From the line that includes "if WT_FFM_TRANSFER_BYTES - sizeof_vault_req" down to the final line of the data below, copy every line exactly and leave the rest out.

━━━ Input records

(** The connection can be closed, and the client is then answered [st]. *)
Definition closing (m : psa_msg) (h st : Z) (s : ctx) : Prop := ∃ p, in_phase h p s ∧
  ∀ r, advance fc p ({| rq_partition_id := pid; rq_op := SvcClose h |}, r) = Some (Answered m st).
Lemma called_closing m h st s : in_phase h (Called m h None st) s → closing m h st s.
Proof using. intros Hp. exists (Called m h None st). split; [done|]. intros r. unfold advance. simpl. by rewrite !Z.eqb_refl. Qed.
Lemma refused_closing m buf h st s : in_phase h (Opened m buf h) s → forwarded fc m buf = inl st → closing m h st s.
Proof using. intros Hp E. exists (Opened m buf h). split; [done|]. intros r. unfold advance. simpl. by rewrite !Z.eqb_refl, E. Qed.
(** The data of a reply that the client is owed. *)
Lemma owed_run m h data s : in_phase h (Called m h (Some data) PSA_SUCCESS) s →
  wp (reply_with pid m PSA_SUCCESS data) (closing m h) (closing m h) s.
Proof using All.
  intros Hp. eapply wp_mono; [eapply (reply_run _ _ _ _ (λ r, Called m h None (write_status r))); [done|]|done|].
  - intros r. unfold advance. simpl. rewrite !Z.eqb_refl. simpl. by rewrite bool_decide_true.
  - cbv beta. intros st s' (r & Hp' & ->). by apply called_closing.
Qed.
Lemma get_capacity n : (let n := if WT_VAULT_OBJECT_MAX <? n then WT_VAULT_OBJECT_MAX else n in
  if WT_FFM_TRANSFER_BYTES - sizeof_vault_req <? n then WT_FFM_TRANSFER_BYTES - sizeof_vault_req else n) =
  Z.min n (WT_FFM_TRANSFER_BYTES - sizeof_vault_req).
Proof using.
  unfold WT_VAULT_OBJECT_MAX, WT_FFM_TRANSFER_BYTES, sizeof_vault_req. destruct (Z.ltb_spec 1024 n); [simpl; lia|].
  cbv zeta. destruct (Z.ltb_spec (1024 - 24) n); lia.
Qed.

━━━━━━

**Written response:**
  if WT_FFM_TRANSFER_BYTES - sizeof_vault_req <? n then WT_FFM_TRANSFER_BYTES - sizeof_vault_req else n) =
  Z.min n (WT_FFM_TRANSFER_BYTES - sizeof_vault_req).
Proof using.
  unfold WT_VAULT_OBJECT_MAX, WT_FFM_TRANSFER_BYTES, sizeof_vault_req. destruct (Z.ltb_spec 1024 n); [simpl; lia|].
  cbv zeta. destruct (Z.ltb_spec (1024 - 24) n); lia.
Qed.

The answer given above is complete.